The package provides functions that are speedy. They are either implemented in C++, or are speedy but accurate approximation of the original implementation proposed by Caliskan et al (2017). See the benchmark [here](https://github.com/gesistsa/sweater/blob/master/paper/benchmark.md).
This package provides extra methods such as Relative Norm Distance, Embedding Coherence Test, SemAxis and Relative Negative Sentiment Bias.
If your goal is to reproduce the analysis in Caliskan et al (2017), please consider using the [original Java program](https://dataverse.harvard.edu/dataset.xhtml?persistentId=doi:10.7910/DVN/DX4VWP&version=2.0) or the R package [cbn](https://github.com/conjugateprior/cbn) by Lowe. To reproduce the analysis in Garg et al (2018), please consider using the [original Python program](https://github.com/nikhgarg/EmbeddingDynamicStereotypes). To reproduce the analysis in Mazini et al (2019), please consider using the [original Python program](https://github.com/TManzini/DebiasMulticlassWordEmbedding/).
Please cite this software as:
Chan, C., (2022). sweater: Speedy Word Embedding Association Test and Extras Using R. Journal of Open Source Software, 7(72), 4036, https://doi.org/10.21105/joss.04036
For a BibTeX entry, use the output from `citation(package = "sweater")`.
## Installation
Recommended: install the latest development version
``` r
remotes::install_github("gesistsa/sweater")
```
or the "stable" release
```r
install.packages("sweater")
```
## Notation of a query
All tests in this package use the concept of queries (see Badilla et al., 2020) to study associations in the input word embeddings `w`. This package uses the "STAB" notation from Brunet et al (2019). [^1]
[^1]: In the pre 0.1.0 version of this package, the package used `S`, `T`, `A`, and `B` as the main parameters. It was later rejected because the symbol `T` is hardlinked to the logical value `TRUE` [as a global variable](https://stat.ethz.ch/R-manual/R-devel/library/base/html/logical.html); and it is considered to be a [bad style](https://style.tidyverse.org/syntax.html) to use the symbol `T`. Accordingly, they were renamed to `S_words`, `T_words`, `A_words`, and `B_words` respectively. But in general, please stop using the symbol `T` to represent `TRUE`!

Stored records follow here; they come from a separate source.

(** * Customer 360 dashboard: segmentation, at-risk selection and the
      error handling around the warehouse and the AI summary

    Shallow embedding of [SNOWFLAKE_CUSTOMER360_APP.py].

    Conventions of the embedding.
    - A Python/NumPy float is [pyfloat]: a rational, one of the two
      infinities, or NaN.  Arithmetic on the finite part is exact; a decimal
      literal such as [-0.3] is read as the rational it writes.
    - A pandas frame is the list of its rows, in index order; a column is
      the list of the cells of that field.
    - A Python call that can raise returns a [result]; Streamlit calls
      append to a log of rendered widgets. *)

From Stdlib Require Import String Ascii List Bool Arith ZArith QArith Lia Lqa.
From Stdlib Require Import DecimalString Sorting.Sorted Sorting.Permutation.
From Stdlib Require Import Structures.OrderedTypeEx.
Import ListNotations.

Local Open Scope string_scope.
Local Open Scope list_scope.
Local Open Scope nat_scope.

(* ===================================================================== *)
(** ** Floats *)
(* ===================================================================== *)

Module PyFloat.

Inductive pyfloat : Type :=
| Fin (q : Q)
| PInf
| NInf
| NaN.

All tests depend on two types of words. The first type, namely, `S_words` and `T_words`, is *target words* (or *neutral words* in Garg et al). In the case of studying biases, these are words that **should** have no bias. For instance, the words such as "nurse" and "professor" can be used as target words to study the gender bias in word embeddings. One can also separate these words into two sets, `S_words` and `T_words`, to group words by their perceived bias. For example, Caliskan et al. (2017) grouped target words into two groups: mathematics ("math", "algebra", "geometry", "calculus", "equations", "computation", "numbers", "addition") and arts ("poetry", "art", "dance", "literature", "novel", "symphony", "drama", "sculpture"). Please note that also `T_words` is not always required.
The second type, namely `A_words` and `B_words`, is *attribute words* (or *group words* in Garg et al). These are words with known properties in relation to the bias that one is studying. For example, Caliskan et al. (2017) used gender-related words such as "male", "man", "boy", "brother", "he", "him", "his", "son" to study gender bias. These words qualify as attribute words because we know they are related to a certain gender.

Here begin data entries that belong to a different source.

Lemma phonePart_sign (a : ascii) (l : list ascii) :
  phoneChar a = true -> Js.isDigit a = false ->
  lang (opt (lit (String a EmptyString))) l -> exists k, (k <= 1)%nat /\ phonePart l 0 k.
Proof.
  intros Ha Hd [-> | H].
  - exists 0%nat. repeat split. lia.
  - apply lang_lit in H as ->. exists 1%nat. unfold phonePart. simpl.
    rewrite Ha, Hd. auto.
Qed.

Lemma phonePart_separator (l : list ascii) :
  lang (opt (Class phoneSeparator)) l -> exists k, (k <= 1)%nat /\ phonePart l 0 k.
Proof.
  intros [-> | (c & -> & Hc)].
  - exists 0%nat. repeat split. lia.
  - exists 1%nat. unfold phonePart, phoneChar. simpl.
    rewrite (phoneSeparator_not_digit c Hc), Hc, !orb_true_r. auto.
Qed.

Lemma phonePart_digits (l : list ascii) :
  forallb Js.isDigit l = true -> phonePart l (List.length l) (List.length l).
Proof.
  intros H. unfold phonePart. now rewrite (filter_digits l H), (digits_phoneChar l H).
Qed.

End PhoneFacts.

(** X7.  A phone number the validator accepts is empty, or is made of
    digits, a plus sign, parentheses, hyphens, dots and white space only,
    with ten to twelve digits among at most seventeen characters. *)
Theorem valid_phone_shape :
  forall phone,
    Validator.isValidPhone phone = true ->
    phone = ""
    \/ (forallb Validator.phoneChar (Js.chars phone) = true
        /\ (10 <= List.length (List.filter Js.isDigit (Js.chars phone)) <= 12)%nat
        /\ (10 <= String.length phone <= 17)%nat).
Proof.
  intros phone H. unfold Validator.isValidPhone in H.
  destruct (Js.truthy phone) eqn:Ht; simpl in H.
  2:{ left. destruct phone; [reflexivity | discriminate]. }
  right. apply test_lang in H. rewrite <- length_chars.
  destruct H as (p1 & r1 & -> & H1 & p2 & r2 & -> & H2 & p3 & r3 & -> & H3
                 & p4 & r4 & -> & H4 & p5 & r5 & -> & H5 & p6 & r6 & -> & H6
                 & p7 & r7 & -> & H7 & p8 & r8 & -> & H8 & ->).
  apply (phonePart_sign "+") in H1 as (k1 & K1 & P1); [|reflexivity..].
  apply (phonePart_sign "(") in H2 as (k2 & K2 & P2); [|reflexivity..].
  apply lang_times in H3 as [L3 A3]. apply phonePart_digits in A3. rewrite L3 in A3.
  apply (phonePart_sign ")") in H4 as (k4 & K4 & P4); [|reflexivity..].
  apply phonePart_separator in H5 as (k5 & K5 & P5).
  apply lang_times in H6 as [L6 A6]. apply phonePart_digits in A6. rewrite L6 in A6.
  apply phonePart_separator in H7 as (k7 & K7 & P7).
  apply lang_rep in H8 as [L8 A8]; [|lia]. apply phonePart_digits in A8.
  rewrite app_nil_r.
  pose proof (phonePart_app _ _ _ _ _ _ P1
                (phonePart_app _ _ _ _ _ _ P2
                   (phonePart_app _ _ _ _ _ _ A3
                      (phonePart_app _ _ _ _ _ _ P4
                         (phonePart_app _ _ _ _ _ _ P5
                            (phonePart_app _ _ _ _ _ _ A6
                               (phonePart_app _ _ _ _ _ _ P7 A8)))))))
    as (Hall & Hdigits & Hchars).
  rewrite Hall, Hdigits, Hchars. split; [reflexivity|]. lia.
Qed.

Lemma valid_phone_shape_witness :
  (10 <= List.length (List.filter Js.isDigit (Js.chars "(555) 123-4567")) <= 12)%nat.
Proof.
  destruct (valid_phone_shape "(555) 123-4567" eq_refl) as [Hempty | (_ & Hd & _)];
    [discriminate | exact Hd].
Defined.

Section DateFacts.
Import Re Validator.

Lemma inRange_bounds (lo hi : N) (c : ascii) :
  Js.inRange lo hi c = true -> (lo <= Js.code c <= hi)%N.
Proof.
  unfold Js.inRange. intros H. apply andb_prop in H as [H1 H2].
  apply N.leb_le in H1. apply N.leb_le in H2. lia.
Qed.

Lemma bounds_inRange (lo hi : N) (c : ascii) :
  (lo <= Js.code c <= hi)%N -> Js.inRange lo hi c = true.
Proof.
  unfold Js.inRange. intros [H1 H2]. apply andb_true_intro.
  split; apply N.leb_le; assumption.
Qed.

Lemma code_inj (a b : ascii) : Js.code a = Js.code b -> a = b.
Proof.
  unfold Js.code. intros H. rewrite <- (ascii_N_embedding a), <- (ascii_N_embedding b).
  now rewrite H.
Qed.

Lemma lang_pair (p q : ascii -> bool) (l : list ascii) :
  lang (Seq (Class p) (Seq (Class q) Eps)) l
  <-> exists a b, l = [a; b] /\ p a = true /\ q b = true.
Proof.
  split.
  - intros (l1 & l2 & -> & (a & -> & Ha) & l3 & l4 & -> & (b & -> & Hb) & ->).
    exists a, b. auto.
  - intros (a & b & -> & Ha & Hb).
    exists [a], [b]. split; [reflexivity|]. split; [exists a; auto|].
    exists [b], []. split; [reflexivity|]. split; [exists b; auto | reflexivity].
Qed.

Lemma digitsVal_pair (a b : ascii) :
  Num.digitsVal [a; b] = Num.digitVal a * 10 + Num.digitVal b.
Proof. unfold Num.digitsVal. simpl. lia. Qed.

(** Two digits and the number they write. *)
Lemma two_digits (a b : ascii) :
  Js.isDigit a = true -> Js.isDigit b = true ->
  exists x y, (Js.code a = 48 + x)%N /\ (Js.code b = 48 + y)%N
              /\ (x <= 9)%N /\ (y <= 9)%N
              /\ Num.digitsVal [a; b] = Z.of_N x * 10 + Z.of_N y.
Proof.
  intros Ha Hb. apply digit_range in Ha. apply digit_range in Hb.
  exists (Js.code a - 48)%N, (Js.code b - 48)%N.
  rewrite digitsVal_pair. unfold Num.digitVal. repeat split; lia.
Qed.

Lemma char_of_code (c : ascii) (k : N) : Js.code c = k -> c = ascii_of_N k.
Proof. unfold Js.code. intros <-. symmetry. apply ascii_N_embedding. Qed.

Ltac literal_codes :=
  repeat match goal with
         | H : Ascii.eqb _ _ = true |- _ => apply Ascii.eqb_eq in H; subst
         | H : Js.inRange _ _ _ = true |- _ => apply inRange_bounds in H
         | H : existsb _ _ = true |- _ =>
             simpl in H; rewrite ?orb_false_r in H;
             repeat match type of H with
                    | (_ || _)%bool = true => apply orb_prop in H as [H|H]
                    end
         end.

Ltac two_chars :=
  do 2 eexists; split; [reflexivity|];
  split; [apply bounds_inRange; cbn in *; lia|];
  split; [apply bounds_inRange; cbn in *; lia|];
  rewrite digitsVal_pair; unfold Num.digitVal; cbn in *; lia.

(** The month field: two digits that write 1 to 12. *)
Lemma lang_month (l : list ascii) :
  lang monthRe l
  <-> exists a b, l = [a; b] /\ Js.isDigit a = true /\ Js.isDigit b = true
                  /\ 1 <= Num.digitsVal [a; b] <= 12.
Proof.
  unfold monthRe, alts, seqs, lit, range. split.
  - intros [H|H]; apply lang_pair in H as (a & b & -> & Ha & Hb); literal_codes;
      unfold Js.isDigit; two_chars.
  - intros (a & b & -> & Ha & Hb & Hm).
    destruct (two_digits a b Ha Hb) as (x & y & Hx & Hy & Bx & By & Hv).
    rewrite Hv in Hm.
    assert (Hc : x = 0%N \/ x = 1%N) by lia.
    destruct Hc as [-> | ->]; [left | right]; apply lang_pair; exists a, b;
      (split; [reflexivity|]); split;
      try (rewrite (char_of_code a _ Hx); reflexivity);
      apply bounds_inRange; cbn; lia.
Qed.

(** The day field: two digits that write 1 to 31. *)
Lemma lang_day (l : list ascii) :
  lang dayRe l
  <-> exists a b, l = [a; b] /\ Js.isDigit a = true /\ Js.isDigit b = true
                  /\ 1 <= Num.digitsVal [a; b] <= 31.
Proof.
  unfold dayRe, alts, seqs, lit, range, oneOf. split.
  - intros [H|[H|H]]; apply lang_pair in H as (a & b & -> & Ha & Hb); literal_codes;
      unfold Js.isDigit; two_chars.
  - intros (a & b & -> & Ha & Hb & Hm).
    destruct (two_digits a b Ha Hb) as (x & y & Hx & Hy & Bx & By & Hv).
    rewrite Hv in Hm.
    assert (Hc : x = 0%N \/ (x = 1%N \/ x = 2%N) \/ x = 3%N) by lia.
    destruct Hc as [-> | [Hc | ->]];
      [ left | right; left | right; right ];
      apply lang_pair; exists a, b; (split; [reflexivity|]); split;
      try (rewrite (char_of_code a _ Hx); reflexivity);
      try (apply bounds_inRange; cbn; lia).
    + destruct Hc as [-> | ->]; rewrite (char_of_code a _ Hx); reflexivity.
    + assert (Hd : y = 0%N \/ y = 1%N) by lia.
      destruct Hd as [-> | ->]; rewrite (char_of_code b _ Hy); reflexivity.
Qed.

Lemma digitsVal_bound (l : list ascii) (acc : Z) :
  forallb Js.isDigit l = true -> 0 <= acc ->
  acc * 10 ^ Z.of_nat (List.length l)
  <= fold_left (fun acc c => acc * 10 + Num.digitVal c) l acc
  < (acc + 1) * 10 ^ Z.of_nat (List.length l).
Proof.
  revert acc. induction l as [|c l IH]; intros acc H Hacc.
  - simpl. lia.
  - simpl in H. apply andb_true_iff in H as [Hc H]. apply digit_range in Hc.
    cbn [fold_left List.length]. rewrite Nat2Z.inj_succ, Z.pow_succ_r by lia.
    assert (Hv : 0 <= Num.digitVal c <= 9) by (unfold Num.digitVal; lia).
    specialize (IH (acc * 10 + Num.digitVal c) H ltac:(lia)).
    assert (Hp : 0 < 10 ^ Z.of_nat (List.length l)) by (apply Z.pow_pos_nonneg; lia).
    nia.
Qed.

(** The year field: four digits. *)
Lemma lang_year (l : list ascii) :
  lang (times 4 d) l -> List.length l = 4%nat /\ 0 <= Num.digitsVal l <= 9999.
Proof.
  intros H. apply lang_times in H as [Hlen H]. split; [exact Hlen|].
  pose proof (digitsVal_bound l 0 H ltac:(lia)) as Hb. rewrite Hlen in Hb.
  unfold Num.digitsVal. simpl in Hb. lia.
Qed.

(** The three fields of a string of one of the two slash formats. *)
Lemma slash_fields (first second : regex) (str : string) :
  test (seqs [first; lit "/"; second; lit "/"; times 4 d]) str = true
  <-> exists f s y,
        Js.chars str = (f ++ "/"%char :: s ++ "/"%char :: y)%list
        /\ lang first f /\ lang second s /\ lang (times 4 d) y.
Proof.
  rewrite test_lang. split.
  - intros (f & r1 & -> & Hf & s1 & r2 & -> & Hs1 & s & r3 & -> & Hs
            & s2 & r4 & -> & Hs2 & y & r5 & -> & Hy & ->).
    apply lang_lit in Hs1 as ->. apply lang_lit in Hs2 as ->.
    exists f, s, y. rewrite app_nil_r. split; [reflexivity|]. auto.
  - intros (f & s & y & -> & Hf & Hs & Hy).
    exists f, ("/"%char :: s ++ "/"%char :: y)%list. split; [reflexivity|].
    split; [exact Hf|].
    exists ["/"%char], (s ++ "/"%char :: y)%list. split; [reflexivity|].
    split; [now apply lang_lit|].
    exists s, ("/"%char :: y)%list. split; [reflexivity|]. split; [exact Hs|].
    exists ["/"%char], y. split; [reflexivity|]. split; [now apply lang_lit|].
    exists y, []. rewrite app_nil_r. split; [reflexivity|]. split; [exact Hy | reflexivity].
Qed.

Lemma parts_of (str : string) (a b c e : ascii) (ys : list ascii) :
  Js.chars str = ([a; b; "/"%char; c; e; "/"%char] ++ ys)%list ->
  List.length ys = 4%nat ->
  part 0 2 str = Num.digitsVal [a; b]
  /\ part 3 5 str = Num.digitsVal [c; e]
  /\ part 6 10 str = Num.digitsVal ys.
Proof.
  intros Hl Hlen. unfold part, Js.slice. rewrite Hl, !chars_text.
  cbn [firstn skipn Nat.sub app]. split; [reflexivity|]. split; [reflexivity|].
  now rewrite <- Hlen, firstn_all.
Qed.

It is recommended using the function `query()` to make a query and `calculate_es()` to calculate the effect size.
## Available methods
| Target words | Attribute words | Method | `method` argument | Suggested by `query`? | legacy functions [^legacy] |
|------------------|------------------|-------------------------------------------------------------|-------------------|-----------------------|----------------------------------------------------|
| S_words | A_words | Mean Average Cosine Similarity (Mazini et al. 2019) | "mac" | yes | mac(), mac_es() |
| S_words | A_words, B_words | Relative Norm Distance (Garg et al. 2018) | "rnd" | yes | rnd(), rnd_es() |
| S_words | A_words, B_words | Relative Negative Sentiment Bias (Sweeney & Najafian. 2019) | "rnsb" | no | rnsb(), rnsb_es() |
| S_words | A_words, B_words | Embedding Coherence Test (Dev & Phillips. 2019) | "ect" | no | ect(), ect_es(), plot_ect() |
| S_words | A_words, B_words | SemAxis (An et al. 2018) | "semaxis" | no | semaxis() |
| S_words | A_words, B_words | Normalized Association Score (Caliskan et al. 2017) | "nas" | no | nas() |
| S_words, T_words | A_words, B_words | Word Embedding Association Test (Caliskan et al. 2017) | "weat" | yes | weat(), weat_es(), weat_resampling(), weat_exact() |
| S_words, T_words | A_words, B_words | Word Embeddings Fairness Evaluation (Badilla et al. 2020) | To be implemented | | |
## Example: Mean Average Cosine Similarity
The simplest form of bias detection is Mean Average Cosine Similarity (Mazini et al. 2019). The same method was used in Kroon et al. (2020). `googlenews` is a subset of [the pretrained word2vec word embeddings provided by Google](https://code.google.com/archive/p/word2vec/).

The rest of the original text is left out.